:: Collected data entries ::

/---

Section fetched.
Context (net : list Z -> result (list Z)).
Context (p : place) (blob : list Z).
Hypothesis Hroot : tidy (pl_root p).
Hypothesis Hfile : pl_fs p !! FIRMWARE_DIR p = None.
Hypothesis Hnone : forall q, ~ hit_of p (FIRMWARE_DIR p, lit ".bin") q.
Hypothesis Hnet : net FIELDOPS_URL = Ok blob.
Hypothesis Hblob : blob <> [].

Definition fetched_path : list Z := slash (FIRMWARE_DIR p) FIELDOPS.
Definition fetched : place :=
  Place (pl_env p) (exec_all (pl_fs p) (write_ops fetched_path blob))
    (pl_dirs p ++ leading (FIRMWARE_DIR p) ++ [FIRMWARE_DIR p]) (pl_which p) (pl_root p).

Lemma fetched_matches : matches (FIRMWARE_DIR p) (lit ".bin") fetched_path = true.
Proof.
  unfold fetched_path. destruct (tidy_slash (FIRMWARE_DIR p) FIELDOPS) as [_ ->].
  - by apply firmware_dir_tidy.
  - by apply part_ok_lit.
  - rewrite matches_entry. reflexivity.
Qed.

Lemma fetch_fieldops :
  exists said, fetch net p (lit "fieldops-v6.0.0") (FIRMWARE_DIR p) = (fetched, said, Ok fetched_path).
Proof.
  unfold fetch. change (release (lit "fieldops-v6.0.0")) with
    (Some (lit "archive/f4hwn.fieldops.v6.0.0.bin", lit "application image with the multi-system boot menu")).
  cbv iota beta. unfold makedirs. rewrite Hfile, bool_decide_eq_false_2 by (by intros [? ?]). cbv zeta beta iota.
  change (basename (lit "archive/f4hwn.fieldops.v6.0.0.bin")) with FIELDOPS. fold FIELDOPS_URL fetched_path.
  rewrite Hnet, bool_decide_eq_false_2 by done. unfold write_file. cbn [pl_dirs pl_fs pl_env pl_which pl_root].
  rewrite bool_decide_eq_false_2; [by eexists|]. rewrite elem_of_app. intros [Hd|Hl%leading_short].
  - apply (Hnone fetched_path). split; [|exact fetched_matches]. cbn. unfold exists_.
    by rewrite (bool_decide_eq_true_2 _ Hd), orb_true_r.
  - pose proof fetched_matches as Hm. by rewrite matches_short in Hm.
Qed.

Lemma exists_fetched q :
  exists_ fetched q = true -> q = fetched_path \/ exists_ p q = true \/ (length q <= length (FIRMWARE_DIR p))%nat.
Proof.
  unfold exists_, fetched. cbn [pl_fs pl_dirs]. rewrite !orb_true_iff, !bool_decide_eq_true, exec_write.
  case_decide as E; [by left|]. intros [Hq|Hq]; [right; left; by left|]. apply elem_of_app in Hq as [Hq|Hq];
    [right; left; by right|right; right; by apply leading_short].
Qed.

Lemma firmware_fetched :
  (forall v, v ∈ FIRMWARE_VARS -> pl_env p v = None) -> firmware fetched = Some fetched_path.
Proof.
  intros Hv. unfold firmware. rewrite (env_path_unset fetched FIRMWARE_VARS Hv). unfold patterns.
  change (FIRMWARE_DIR fetched) with (FIRMWARE_DIR p). cbn [first_hit].
  assert (fetched_path ∈ glob fetched (FIRMWARE_DIR p) (lit ".bin")) as Hin.
  { apply elem_of_glob. split; [|exact fetched_matches]. unfold exists_, fetched. cbn [pl_fs].
    rewrite exec_write, decide_True, bool_decide_eq_true_2 by done. done. }
  destruct (sorted _) as [|h t] eqn:E.
  { apply sorted_nil in E. rewrite E in Hin. by apply not_elem_of_nil in Hin. }
  apply sorted_head in E as [Hh _]. apply elem_of_glob in Hh as [He Hm].
  assert (h = fetched_path) as ->.
  { apply exists_fetched in He as [->|[He|Hl]]; [done| |].
    - exfalso. by apply (Hnone h).
    - by rewrite matches_short in Hm. }
  f_equal. apply path_str_tidy, tidy_slash; [by apply firmware_dir_tidy|by apply part_ok_lit].
Qed.
End fetched.

(** ** Properties *)

Lemma slot_set_detected (fs : files) path data k sp reset :
  fs !! path = Some data -> bootable data k sp reset ->
  slot_set fs None (ArgPath path) =
    Ok (Some (ImageInfo path k (offset_of k) (zlen data) sp reset), ImageInfo path k (offset_of k) (zlen data) sp reset).
Proof.
  intros Hf Hb. unfold slot_set.
  assert (detect fs path = Ok (ImageInfo path k (offset_of k) (zlen data) sp reset)) as ->; [|done].
  apply detect_ok_iff. by exists data.
Qed.
(** Building a flash image from the command line.  When every pair of
    options names a file that fits a slot of a base image that represents a
    table, the script writes the output file and nothing else, the file
    represents the table with each entry put in its slot, later ones over
    earlier ones, and the summary it prints has, for every slot, the line of
    what that slot now reads as: the name, version, size and checksum of the
    last entry for it, marked ok, or what the base image had there. *)
Theorem slots_tool_builds fs a base out buf m es :
  SlotsTool.a_base a = Some base -> SlotsTool.a_out a = Some out -> base <> [] -> out <> [] ->
  load_image fs base = Ok buf -> Slots.represents buf m ->
  SlotsTool.entries a = Ok es -> Forall (fits fs) es ->
  exists fs' buf' rows,
    SlotsTool.main fs a = (fs', [Out (lit "wrote " ++ out); Out (join [10] (SlotsTool.title out buf' :: rows))], Ok tt) /\
    load_image fs' out = Ok buf' /\ (forall p, p <> out -> fs' !! p = fs !! p) /\
    Slots.represents buf' (foldl Slots.spec_op m (map (op_of fs) es)) /\
    forall slot, 0 <= slot < Slots.SLOT_COUNT -> exists r,
      reading fs slot (Slots.read_slot buf slot) es = Ok r /\
      rows !! Z.to_nat slot = Some (SlotsTool.slot_line slot (base_of slot) (fst <$> r)).
Proof.
  intros Hb Ho Hbn Hon Hl Hm He Hf. destruct (puts_ok fs es Hf buf m Hm) as (b & Hp & Hr & Hread).
  pose proof (Slots.erase_state_represents b _ Hr) as Hr'.
  destruct (describe_rows_ok _ _ Hr') as (rows & Hd & Hrows).
  exists (write_file fs out (Slots.erase_state b)), (Slots.erase_state b), rows.
  split; [|split; [apply write_file_load|split; [intros; by apply write_file_other|split; [exact Hr'|]]]].
  - assert (SlotsTool.build fs base es out true = (write_file fs out (Slots.erase_state b), Ok out)) as Hbuild
      by (unfold SlotsTool.build; rewrite Hl; cbn [mbind result_bind]; by rewrite Hp).
    assert (SlotsTool.describe (write_file fs out (Slots.erase_state b)) out
      = Ok (join [10] (SlotsTool.title out (Slots.erase_state b) :: rows))) as Hdesc
      by (unfold SlotsTool.describe; by rewrite write_file_load, bind_Ok, Hd, bind_Ok).
    unfold SlotsTool.main. rewrite Hb, Ho, He.
    destruct base as [|b0 base]; [done|]. destruct out as [|o0 out]; [done|]. rewrite Hbuild. cbn [or_else].
    by rewrite Hdesc.
  - intros slot Hs. destruct (represents_reads _ _ slot Hr' Hs) as [r Hrd]. exists r.
    split; [|by apply Hrows]. rewrite <- Hread by done. by rewrite <- (Slots.erase_state_reads b _ slot Hr Hs).
Qed.

(** Two slots of an erased image, one of them written twice. *)
Definition builder : SlotsTool.args :=
  SlotsTool.Args [] (Some (lit "erased.img")) [2; 0; 2] (map lit ["a.bin"; "d/b.bin"; "c.bin"]%string) [lit "Alpha"]
    (Some (lit "out.img")).
Definition builder_files : fsys :=
  <[lit "erased.img" := File (zrep 0x200000 0xff) true]> (<[lit "a.bin" := File [1; 2; 3] true]>
    (<[lit "d/b.bin" := File [4] true]> (<[lit "c.bin" := File [5; 6] true]> ∅))).
Definition builder_entries : list SlotsTool.entry :=
  [(2, lit "a.bin", lit "Alpha", []); (0, lit "d/b.bin", lit "b.bin", []); (2, lit "c.bin", lit "c.bin", [])].

Lemma slots_tool_builds_witness :
  exists fs' buf' rows,
    SlotsTool.main builder_files builder = (fs', [Out (lit "wrote out.img"); Out (join [10] (SlotsTool.title (lit "out.img") buf' :: rows))], Ok tt) /\
    rows !! 2%nat = Some (lit "  slot 2 @0x060000 c.bin" ++ repeat 32 35 ++ lit "2 bytes crc " ++ hex hex_lower 8 (crc32 [5; 6]) ++ lit " ok") /\
    rows !! 1%nat = Some (lit "  slot 1 @0x040000: empty").
Proof.
  pose proof (Slots.represents_erased 0x200000 ltac:(vm_compute; discriminate)) as Hm.
  assert (forall s, 0 <= s < Slots.SLOT_COUNT -> Slots.read_slot (zrep 0x200000 0xff) s = Ok None) as Hn.
  { intros s Hs. destruct Hm as [_ Hm]. destruct (Hm s Hs) as (r & Hr & Hc & _).
    rewrite lookup_empty in Hc. by destruct r as [[h im]|]. }
  assert (load_image builder_files (lit "erased.img") = Ok (zrep 0x200000 0xff)) as Hl
    by (unfold load_image, builder_files; by rewrite lookup_insert_eq).
  assert (SlotsTool.entries builder = Ok builder_entries) as He by reflexivity.
  destruct (slots_tool_builds builder_files builder (lit "erased.img") (lit "out.img") (zrep 0x200000 0xff) ∅
    builder_entries eq_refl eq_refl ltac:(discriminate) ltac:(discriminate) Hl Hm He)
    as (fs' & buf' & rows & Hmain & _ & _ & _ & Hr).
  - repeat (constructor; [split; reflexivity|]). constructor.
  - exists fs', buf', rows. split; [exact Hmain|]. split.
    + destruct (Hr 2) as (r & E & Hrow); [by split|]. change (Z.to_nat 2) with 2%nat in Hrow. rewrite Hrow.
      rewrite Hn in E by (by split). vm_compute in E. injection E as <-. vm_compute. reflexivity.
    + destruct (Hr 1) as (r & E & Hrow); [by split|]. change (Z.to_nat 1) with 1%nat in Hrow. rewrite Hrow.
      rewrite Hn in E by (by split). vm_compute in E. injection E as <-. vm_compute. reflexivity.
Defined.

(** A file for each slot, or an IndexError. *)
Example missing_bin :
  SlotsTool.main builder_files
    (SlotsTool.Args (lit "x.img") (Some (lit "erased.img")) [1] [] [lit "Alpha"] (Some (lit "out.img")))
    = (builder_files, [], raise IndexError "list index out of range" []).
Proof. reflexivity. Qed.

(** C8. The flashing command.  Take any bootloader that announces itself at
    least every 200 ms with one ASCII version and loses at most two page
    requests or replies in a row; its messages may be cut anywhere between
    two readings but after their first byte, and the client starts between
    two messages.  For an image of at most 65535 pages, if at least one
    half-second round fits in the wait and fifteen 50 ms rounds in the
    handshake, the command answers the announcements exactly three times, with
    the first four characters of the version, and programs: it ends with
    status 0 and the number of pages, and the device's flash holds exactly the
    pages of the file, over what it held before. *)
Theorem flash_command_writes_image {D} `{Announcer D} fs endpoint path f accepts waits shakes now (d : D) :
  fs !! path = Some f -> zlen (f_data f) <= 65535 * PAGE_SIZE ->
  is_ok (open_transport endpoint accepts) = true -> (0 < waits)%nat -> (15 <= shakes)%nat ->
  dev_quiet d -> dev_carry d = [] -> (dev_drops d <= 2)%nat ->
  exists s,
    FlashTool.main fs endpoint path None accepts waits shakes now d
      = Ok (s, [Out (lit "programmed " ++ decimal (page_count (f_data f) None) ++ lit " page(s) from " ++ path)], 0) /\
    dev_hellos (fl_dev s) = dev_hellos d ++ replicate 3 (hello (dev_version d)) /\
    (forall i, dev_pages (fl_dev s) !! i =
       if decide (0 <= i < page_count (f_data f) None) then Some (page_at (f_data f) i) else dev_pages d !! i) /\
    concat (map (page_at (f_data f)) (zrange (page_count (f_data f) None))) = f_data f.
Proof.
  intros Hf Hl Ho Hw Hs Hq Hc Hd. unfold FlashTool.main, load_image. rewrite Hf, bind_Ok.
  destruct (open_transport endpoint accepts) as [t|]; [|done]. rewrite bind_Ok.
  destruct (wait_for_device_ok waits d Hq Hw) as (ms & d1 & E & Hms & Hc1 & (Hq1 & Hp1 & Hd1 & Hv1) & Hh1).
  rewrite Hc in E. rewrite E, bind_Ok, <- Hv1.
  destruct (handshake_ok shakes 3 ms d1 Hq1 Hms Hc1 ltac:(lia) ltac:(lia)) as (d2 & -> & (_ & Hp2 & Hd2 & _) & Hh2).
  rewrite bind_Ok.
  destruct (program_writes_image (f_data f) now d2 Hl) as (d3 & -> & Hh3 & Hp3 & Hcc); [by rewrite Hd2, Hd1|].
  rewrite bind_Ok. exists (Flasher (dev_carry d3) d3). split; [done|]. cbn [fl_dev].
  split; [by rewrite Hh3, Hh2, Hh1|]. split; [|exact Hcc]. intros i. by rewrite Hp3, Hp2, Hp1.
Qed.
(** ** What panel_dump prints *)

(** The pixel the mapping shows at row [y], column [x]. *)
Definition source_row (m : PanelDump.mapping) (y : Z) : Z := if PanelDump.mirrors_rows m then LCD_HEIGHT - 1 - y else y.
Definition source_col (m : PanelDump.mapping) (x : Z) : Z := if PanelDump.mirrors_cols m then LCD_WIDTH - 1 - x else x.

Lemma drawn_rows P pixels : drawn P pixels -> drawn (fun y x => P (LCD_HEIGHT - 1 - y) x) (reverse pixels).
Proof.
  intros [Hl Hp]. split; [unfold zlen in *; by rewrite length_reverse|]. intros y row Hy.
  pose proof (lookup_lt_Some _ _ _ Hy) as Hlt. rewrite length_reverse in Hlt.
  rewrite reverse_lookup in Hy by done. destruct (Hp _ row Hy) as [Hw Hr]. split; [done|].
  intros x v Hx. rewrite (Hr x v Hx). unfold zlen in Hl.
  by replace (Z.of_nat (length pixels - S y)) with (LCD_HEIGHT - 1 - Z.of_nat y) by lia.
Qed.

Lemma drawn_cols P pixels : drawn P pixels -> drawn (fun y x => P y (LCD_WIDTH - 1 - x)) (map reverse pixels).
Proof.
  intros [Hl Hp]. split; [by rewrite zlen_map|]. intros y row Hy. rewrite list_lookup_fmap in Hy.
  destruct (pixels !! y) as [r|] eqn:E; [|done]. injection Hy as <-. destruct (Hp y r E) as [Hw Hr].
  split; [unfold zlen in *; by rewrite length_reverse|]. intros x v Hx.
  pose proof (lookup_lt_Some _ _ _ Hx) as Hlt. rewrite length_reverse in Hlt.
  rewrite reverse_lookup in Hx by done. rewrite (Hr _ v Hx). unfold zlen in Hw.
  by replace (Z.of_nat (length r - S x)) with (LCD_WIDTH - 1 - Z.of_nat x) by lia.
Qed.

Lemma drawn_mapped m P pixels : drawn P pixels ->
  drawn (fun y x => P (source_row m y) (source_col m x)) (PanelDump.mapped m pixels).
Proof.
  intros Hd. unfold PanelDump.mapped, source_row, source_col.
  destruct m; cbn [PanelDump.mirrors_cols PanelDump.mirrors_rows];
    [done|by apply drawn_cols|by apply drawn_rows|].
  apply (drawn_rows (fun y x => P y (LCD_WIDTH - 1 - x))). by apply drawn_cols.
Qed.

\---

:: Directions ::
Which lines of the records contain "prints"? Show each of them.

:: Expected answer ::
    earlier ones, and the summary it prints has, for every slot, the line of
(** ** What panel_dump prints *)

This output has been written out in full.